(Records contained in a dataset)
== Segment start ==

(** X25. No second import. With a store that holds a record, every record
    under its own id, and an engine that fails nothing, startup and the
    save of its effect leave the store and the slot as they are, whatever
    the slot holds, and put the collection of the store in memory. *)
Theorem startup_no_reimport (w : World) :
  keyed (store w) →
  serene w →
  getAll (store w) ≠ [] →
  ∃ w', startup JSON_parse w = (Resolved tt, w')
        ∧ store w' = store w
        ∧ items (app w') = getAll (store w)
        ∧ isLoading (app w') = false
        ∧ legacy w' = legacy w.
Proof.
  intros Hkeyed Hserene Hne. unfold startup, bind.
  destruct (getAllItems_serene w Hserene)
    as (w1 & Hload & Hs1 & (_ & Hleg1 & _ & _)).
  rewrite (loadItems_loaded _ _ _ _ Hload). cbn zeta.
  destruct (getAll (store w)) as [|x l] eqn:Hall; [done|].
  cbn [length Nat.eqb].
  match goal with |- context [saveItems ?w3] =>
    rewrite (saveItems_unfold w3);
    destruct (saveAllItems_serene (items (app w3)) w3)
      as (w' & Hsave' & Hstore' & _ & [Hleg' Happ'] & _) end; [done|].
  cbn [app set_console set_app isLoading set_isLoading items set_items
       set_legacy legacy] in *.
  rewrite Hsave'. exists w'.
  split_and!; [done| |by rewrite Happ'..|by rewrite Hleg'].
  rewrite Hstore', <- Hall. by apply store_of_items_getAll.
Qed.

End StartupMigrates.

Lemma startup_migrates_witness :
  ∃ w', startup sample_parse (legacy_world []) = (Resolved tt, w')
        ∧ store w' = store_of_items [headphones]
        ∧ items (app w') = [headphones]
        ∧ isLoading (app w') = false
        ∧ legacy w' = None.
Proof.
  apply (startup_migrates sample_parse eq_refl (legacy_world [])
           legacy_text [headphones]).
  - reflexivity.
  - reflexivity.
  - reflexivity.
  - reflexivity.
  - discriminate.
Defined.

Lemma startup_no_reimport_witness :
  ∃ w', startup sample_parse (stored_world [headphones] (Some legacy_text) [])
        = (Resolved tt, w')
        ∧ store w' = store (stored_world [headphones] (Some legacy_text) [])
        ∧ items (app w')
          = getAll (store (stored_world [headphones] (Some legacy_text) []))
        ∧ isLoading (app w') = false
        ∧ legacy w' = Some legacy_text.
Proof.
  apply (startup_no_reimport sample_parse
           (stored_world [headphones] (Some legacy_text) [])).
  - apply keyed_store_of_items.
  - reflexivity.
  - discriminate.
Defined.
(** Lines 106-118, the body of the loop for one input.  The module is the
    one object throughout: each call of [predict_img] gets it as the call
    before left it. *)
Definition process (d : data) (net : network W) (in_image : image_ref)
  : run (network W) :=
  img <~ call (imread (filepath in_image)) ;;
  let (mask, net) :=
    predict_img P W cv2_resize as_float32 true_divide forward resample
      net img (Float.literal 5 10) threshold in
  mask <~ call mask ;;
  let path := path_join (out_path d) (filename in_image) in
  let image := astype_uint8 mask in
  _ <~ emit (Imwrite path image) ;;
  _ <~ call (imwrite path image) ;;
  ret net.

(** The consumer of the generator of line 105: a report of the monitor
    goes to the job, an element it yields goes through the body. *)
Fixpoint for_each (d : data) (net : network W) (evs : list (event image_ref))
  : run (network W) :=
  match evs with
  | [] => ret net
  | JobUpdate p c :: evs' =>
      _ <~ emit (Update None p c) ;;
      for_each d net evs'
  | Yield in_image :: evs' =>
      net <~ process d net in_image ;;
      for_each d net evs'
  end.

(** Lines 105-118: the loop over the monitor; an exception of the monitor
    ends it after the elements yielded before. *)
Definition monitored_loop (d : data) (net : network W) : run (network W) :=
  let o := __iter__ (main_monitor (in_images d)) in
  net <~ for_each d net (trace o) ;;
  match raised o with
  | Some e => call (Raise e)
  | None => ret net
  end.

(** [main] (lines 93-131). *)
Definition main (argv : list string) : run unit :=
  _ <~ call (from_cli argv) ;;
  problem_cls <~ call get_discipline ;;
  _ <~ emit (Update (Some RUNNING) 0 "Initialisation...") ;;
  d <~ call (prepare_data problem_cls) ;;
  _ <~ emit (Update None 10 "Load model...") ;;
  net <~ call (load_model "/app/model.pth") ;;
  _ <~ monitored_loop d net ;;
  _ <~ emit (Update None 70 "Uploading extracted annotation...") ;;
  _ <~ emit (UploadData (in_images d) (out_path d) 70 90 (Float.literal 1 10)) ;;
  _ <~ call (upload_data problem_cls (in_images d) (out_path d)) ;;
  _ <~ emit (Update None 90 "Computing and uploading metrics (if necessary)...") ;;
  _ <~ emit (UploadMetrics (in_images d) (gt_path d) (out_path d) (tmp_path d)) ;;
  _ <~ call (upload_metrics problem_cls (in_images d) (gt_path d) (out_path d) (tmp_path d)) ;;
  emit (Update (Some TERMINATED) 100 "Finished.").

(** The effects of [main] before the loop and after it. *)
Definition prologue : list effect :=
  [Update (Some RUNNING) 0 "Initialisation..."; Update None 10 "Load model..."].

Definition epilogue (d : data) : list effect :=
  [Update None 70 "Uploading extracted annotation...";
   UploadData (in_images d) (out_path d) 70 90 (Float.literal 1 10);
   Update None 90 "Computing and uploading metrics (if necessary)...";
   UploadMetrics (in_images d) (gt_path d) (out_path d) (tmp_path d);
   Update (Some TERMINATED) 100 "Finished."].

End Workflow.

(** *** A workflow to run

    [main] with the stand-ins of the pipeline, libraries that return, and
    [n] inputs that all read as a black 4 x 5 colour image. *)

Definition toy_data (n : nat) : data :=
  {| in_images := repeat {| filepath := "in/a.png"; filename := "a.png" |} n;
     gt_images := [];
     in_path := "in";
     gt_path := "gt";
     out_path := "out";
     tmp_path := "tmp" |}.

Notation toy_main n :=
  (main Z unit unit
    same_size (fun z => Float.Fin (z * Float.one)) (fun x _ => x)
    zero_model zero_resample
    (fun _ => Ok untrained) (fun net => Ok net) (fun _ => Ok tt) (fun net _ => Ok net)
    (fun _ => Ok tt) (Ok tt) (fun _ => Ok (toy_data n))
    (Float.Fin 0) (fun _ => Ok (black [4; 5; 3]%nat))
    (fun a b => (a ++ "/" ++ b)%string)
    (fun _ _ => Ok tt) (fun _ _ _ => Ok tt) (fun _ _ _ _ _ => Ok tt)
    []).

End Main.

(** * Proofs *)

(** ** Rounding to a double *)

Module FloatFacts.
Import Float.

Lemma bind_ok {A B : Type} (a : A) (k : A -> result B) : bind (Ok a) k = k a.
Proof. reflexivity. Qed.

Lemma div_mod_split (n d : Z) : 0 < d -> n = d * (n / d) + n mod d /\ 0 <= n mod d < d.
Proof.
  intros Hd. split.
  - apply Z.div_mod. lia.
  - apply Z.mod_pos_bound. exact Hd.
Qed.

Lemma rhe_cases (n d : Z) :
  0 < d -> round_half_even n d = n / d \/ round_half_even n d = n / d + 1.
Proof.
  intros _. unfold round_half_even.
  destruct (2 * (n mod d) ?= d); [destruct (Z.even (n / d))|..]; auto.
Qed.

Lemma rhe_exact (k d : Z) : 0 < d -> round_half_even (k * d) d = k.
Proof.
  intros Hd. unfold round_half_even.
  rewrite Z.div_mul by lia. rewrite Z.mod_mul by lia.
  replace (2 * 0) with 0 by reflexivity.
  destruct (Z.compare_spec 0 d); try lia; reflexivity.
Qed.

Lemma div_le_cross (n d n' d' : Z) :
  0 < d -> 0 < d' -> n * d' <= n' * d -> n / d <= n' / d'.
Proof.
  intros Hd Hd' H.
  apply Z.div_le_lower_bound; [exact Hd'|].
  destruct (div_mod_split n d Hd) as [E B].
  assert (d * (d' * (n / d)) <= d * n') by nia.
  apply Z.mul_le_mono_pos_l in H0; lia.
Qed.

Lemma rhe_monotone (n d n' d' : Z) :
  0 < d -> 0 < d' -> n * d' <= n' * d ->
  round_half_even n d <= round_half_even n' d'.
Proof.
  intros Hd Hd' H.
  pose proof (div_le_cross n d n' d' Hd Hd' H) as Hq.
  destruct (div_mod_split n d Hd) as [E B].
  destruct (div_mod_split n' d' Hd') as [E' B'].
  destruct (Z.eq_dec (n / d) (n' / d')) as [Heq | Hne].
  - unfold round_half_even.
    set (q := n / d) in *. set (r := n mod d) in *.
    set (q' := n' / d') in *. set (r' := n' mod d') in *.
    assert (Hr : r * d' <= r' * d) by (subst q'; nia).
    rewrite <- Heq.
    destruct (Z.compare_spec (2 * r) d), (Z.compare_spec (2 * r') d');
      try destruct (Z.even q); try lia; nia.
  - destruct (rhe_cases n d Hd), (rhe_cases n' d' Hd'); lia.
Qed.
(** The scenario of the specification: the height stands still for three
    scrolls in a row and there is nothing to click; the loop stops after
    those three scrolls, whatever the budget beyond three. *)
Lemma still_page_stops_after_three (env : Env) (max_scrolls h : Z) (s : State) (d : nat) :
  driver s = Some d ->
  (3 <= max_scrolls)%Z ->
  scroll_height env (length (log s)) = inr h ->
  scroll_to_bottom env (1 + length (log s)) = inr tt ->
  scroll_height env (2 + length (log s)) = inr h ->
  scroll_to_bottom env (3 + length (log s)) = inr tt ->
  scroll_height env (4 + length (log s)) = inr h ->
  scroll_to_bottom env (5 + length (log s)) = inr tt ->
  scroll_height env (6 + length (log s)) = inr h ->
  clickable env (7 + length (log s)) = None ->
  exists s',
    _scroll_to_load_all env max_scrolls s = (Ret tt, s')
    /\ scroll_count (log s') = (3 + scroll_count (log s))%nat
    /\ List.filter is_click (log s') = List.filter is_click (log s).
Proof.
  intros Hd Hmax H0 S1 H1 S2 H2 S3 H3 Hnone.
  unfold _scroll_to_load_all, bind, driver_request, bind, the_driver, request.
  rewrite Hd, H0.
  destruct (Z.to_nat max_scrolls) as [|[|[|fuel]]] eqn:Efuel; try lia.
  set (s1 := record_event EvHeight s).
  rewrite (turn_still env _ max_scrolls 0 0 h h s1 d) by (done || lia).
  rewrite (turn_still env _ max_scrolls (0 + 1) (0 + 1) h h _ d) by (done || lia).
  rewrite (turn_stalled env _ max_scrolls (0 + 1 + 1) (0 + 1 + 1) h h _ d)
    by (done || lia).
  unfold bind.
  match goal with
  | |- context [try_load_more env ?st] =>
      destruct (load_more_none env st d) as (s' & -> & _ & Hcount & Hclicks);
        [exact Hd|exact Hnone|]
  end.
  exists s'. split; [reflexivity|]. by split.
Qed.

End ScrollClaims.

(** ** A batch of cards and the skeleton of a scrape *)

Module BatchFacts.

Import FutureToolsScraper Props EffectFacts CardFacts ScraperFacts.

Section WithEnv.

Context (env : Env).

(** [_parse_tool_card] always returns; it asks for the time when it emits
    a record and for nothing else. *)
Lemma parse_run (card : pyobj) (s : State) :
  exists o,
    _parse_tool_card env card s
    = (Ret o, match o with Some _ => record_event EvNow s | None => s end).
Proof.
  destruct card as [|tag]; [by exists None|].
  rewrite parse_tag. destruct (name_element tag) as [e|]; [|by exists None].
  by exists (Some (tool_record tag e (now env (length (log s))))).
Qed.

Lemma finishes_parse (card : pyobj) : finishes (_parse_tool_card env card).
Proof. intros s. destruct (parse_run card s) as [o ->]. discriminate. Qed.

Lemma sessions_parse (card : pyobj) : keeps_sessions (_parse_tool_card env card).
Proof. intros s. destruct (parse_run card s) as [[r|] ->]; by split. Qed.

Lemma tools_parse (card : pyobj) : keeps_tools (_parse_tool_card env card).
Proof. intros s. by destruct (parse_run card s) as [[r|] ->]. Qed.

Hint Resolve finishes_parse sessions_parse : scraper.

Lemma finishes_parse_all (cards : list pyobj) : finishes (parse_all env cards).
Proof.
  apply finishes_for_each. intros card.
  apply finishes_bind; [auto with scraper|]. intros []; auto with scraper.
Qed.

Lemma sessions_parse_all (cards : list pyobj) : keeps_sessions (parse_all env cards).
Proof.
  apply sessions_for_each. intros card.
  apply sessions_bind; [auto with scraper|]. intros []; auto with scraper.
Qed.

Lemma finishes_parse_matching c p (cards : list pyobj) :
  finishes (parse_matching env c p cards).
Proof.
  apply finishes_for_each. intros card.
  apply finishes_bind; [auto with scraper|]. intros [t|]; [|auto with scraper].
  destruct (_ && _ && _); [auto with scraper|].
  destruct (_ && _); auto with scraper.
Qed.

Lemma sessions_parse_matching c p (cards : list pyobj) :
  keeps_sessions (parse_matching env c p cards).
Proof.
  apply sessions_for_each. intros card.
  apply sessions_bind; [auto with scraper|]. intros [t|]; [|auto with scraper].
  destruct (_ && _ && _); [auto with scraper|].
  destruct (_ && _); auto with scraper.
Qed.

(** A loop over cards never raises: every turn returns. *)
Lemma for_each_returns {A} (l : list A) (body : A -> M unit) (s : State) :
  (forall x s, exists s', body x s = (Ret tt, s')) ->
  exists s', for_each l body s = (Ret tt, s').
Proof.
  intros Hb. revert s. induction l as [|x l IH]; intros s; simpl; [by eexists|].
  unfold bind. destruct (Hb x s) as [s' ->]. apply IH.
Qed.

Lemma for_each_app {A} (l1 l2 : list A) (body : A -> M unit) (s s1 : State) :
  for_each l1 body s = (Ret tt, s1) ->
  for_each (l1 ++ l2) body s = for_each l2 body s1.
Proof.
  revert s. induction l1 as [|x l1 IH]; intros s; simpl.
  - by intros [= ->].
  - unfold bind. destruct (body x s) as [[[]|e|] s']; try discriminate. apply IH.
Qed.

Lemma parse_all_returns (cards : list pyobj) (s : State) :
  exists s', parse_all env cards s = (Ret tt, s').
Proof.
  apply for_each_returns. intros card s0. unfold bind.
  destruct (parse_run card s0) as [[r|] ->]; by eexists.
Qed.

(** *** One turn of the card loops *)

Lemma parse_all_cons (card : pyobj) (cards : list pyobj) (s : State) :
  parse_all env (card :: cards) s
  = match card with
    | PyNone => parse_all env cards s
    | PyTag tag =>
        match name_element tag with
        | None => parse_all env cards s
        | Some name_elem =>
            parse_all env cards
              (emit (tool_record tag name_elem (now env (length (log s)))) s)
        end
    end.
Proof.
  unfold parse_all. simpl. unfold bind at 1 2.
  destruct card as [|tag]; [reflexivity|].
  rewrite parse_tag. by destruct (name_element tag).
Qed.

(** The [try] block raises on no tag: it needs [card.find]. *)
Lemma try_block_raises (card : pyobj) (s s' : State) (e : exn) :
  _parse_tool_card_try env card s = (Raise e, s') -> card = PyNone /\ s' = s.
Proof.
  destruct card as [|tag]; [by intros [= _ <-]|].
  unfold _parse_tool_card_try, bind, card_tag, ret. simpl.
  destruct (name_element tag); discriminate.
Qed.

Lemma try_block_tag (tag : node) (s : State) :
  exists o s', _parse_tool_card_try env (PyTag tag) s = (Ret o, s').
Proof.
  unfold _parse_tool_card_try, bind, card_tag, ret. simpl.
  destruct (name_element tag); by eexists _, _.
Qed.

(** The records a batch appends are those of its cards, in their order. *)
Lemma parse_all_records (cards : list pyobj) (s : State) :
  exists new s',
    parse_all env cards s = (Ret tt, s')
    /\ tools s' = tools s ++ new
    /\ Forall2 same_fields new (omap MoreProps.card_record cards).
Proof.
  revert s. induction cards as [|card cards IH]; intros s.
  - exists [], s. rewrite app_nil_r. by repeat split; constructor.
  - rewrite parse_all_cons. destruct card as [|tag]; [apply IH|].
    cbn [omap list_omap MoreProps.card_record].
    fold (omap MoreProps.card_record cards).
    destruct (name_element tag) as [name_elem|] eqn:Hname; [|apply IH].
    destruct (IH (emit (tool_record tag name_elem (now env (length (log s)))) s))
      as (new & s' & -> & Htools & Hsame).
    exists (tool_record tag name_elem (now env (length (log s))) :: new), s'.
    split; [done|]. split; [by rewrite Htools; simpl; rewrite <- app_assoc|].
    constructor; [by repeat split|done].
Qed.

Lemma parse_matching_cons c p (card : pyobj) (cards : list pyobj) (s : State) :
  parse_matching env c p (card :: cards) s
  = match card with
    | PyNone => parse_matching env c p cards s
    | PyTag tag =>
        match name_element tag with
        | None => parse_matching env c p cards s
        | Some name_elem =>
            let r := tool_record tag name_elem (now env (length (log s))) in
            parse_matching env c p cards
              (if dropped c p r then record_event EvNow s else emit r s)
        end
    end.
Proof.
  unfold parse_matching. simpl. unfold bind at 1 2.
  destruct card as [|tag]; [reflexivity|].
  rewrite parse_tag. destruct (name_element tag) as [e|]; [|reflexivity].
  cbv zeta. unfold dropped.
  destruct (_ && _ && _); [reflexivity|]. simpl.
  by destruct (_ && _).
Qed.

(** The records the filtering batch appends are those of its cards that
    neither test drops, in their order. *)
Lemma parse_matching_records c p (cards : list pyobj) (s : State) :
  exists new s',
    parse_matching env c p cards s = (Ret tt, s')
    /\ tools s' = tools s ++ new
    /\ Forall2 same_fields new
         (List.filter (fun r => negb (dropped c p r))
            (omap MoreProps.card_record cards)).
Proof.
  revert s. induction cards as [|card cards IH]; intros s.
  - exists [], s. rewrite app_nil_r. by repeat split; constructor.
  - rewrite parse_matching_cons. destruct card as [|tag]; [apply IH|].
    cbn [omap list_omap MoreProps.card_record].
    fold (omap MoreProps.card_record cards).
    destruct (name_element tag) as [name_elem|] eqn:Hname; [|apply IH].
    cbv zeta. cbn [List.filter].
    change (dropped c p (tool_record tag name_elem ""))
      with (dropped c p (tool_record tag name_elem (now env (length (log s))))).
    destruct (dropped c p (tool_record tag name_elem (now env (length (log s)))));
      cbn [negb].
    + destruct (IH (record_event EvNow s)) as (new & s' & -> & Htools & Hsame).
      by exists new, s'.
    + destruct (IH (emit (tool_record tag name_elem (now env (length (log s)))) s))
        as (new & s' & -> & Htools & Hsame).
      exists (tool_record tag name_elem (now env (length (log s))) :: new), s'.
      split; [done|]. split; [by rewrite Htools; simpl; rewrite <- app_assoc|].
      constructor; [by repeat split|done].
Qed.

(** *** Closing the session *)

Lemma quit_shrinks (open : gset nat) (d : nat) : open ∖ {[d]} ⊆ open.
Proof. intros x Hx. by apply elem_of_difference in Hx as [Hx _]. Qed.

Lemma start_quit_same (open : gset nat) (d : nat) :
  d ∉ open -> ({[d]} ∪ open) ∖ {[d]} = open.
Proof.
  intros Hd. apply set_eq. intros x.
  rewrite elem_of_difference, elem_of_union, elem_of_singleton.
  split; [by intros [[->|?] ?]|].
  intros Hx. split; [by right|]. by intros ->.
Qed.

Lemma start_quit_shrinks (open : gset nat) (d : nat) :
  ({[d]} ∪ open) ∖ {[d]} ⊆ open.
Proof.
  intros x Hx. apply elem_of_difference in Hx as [Hx Hne].
  by apply elem_of_union in Hx as [Hx|Hx].
Qed.

Lemma close_run (s : State) :
  exists s',
    _close_driver s = (Ret tt, s')
    /\ driver s' = None /\ tools s' = tools s
    /\ live s' = match driver s with Some d => live s ∖ {[d]} | None => live s end.
Proof.
  unfold _close_driver. destruct (driver s) eqn:E; eexists; by repeat split.
Qed.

== Segment end ==

(WHAT YOU HAVE TO DO) Where a line of the data contains "necessary", copy that line.

(OUTPUT FOR THIS EXERCISE)
  _ <~ emit (Update None 90 "Computing and uploading metrics (if necessary)...") ;;
   Update None 90 "Computing and uploading metrics (if necessary)...";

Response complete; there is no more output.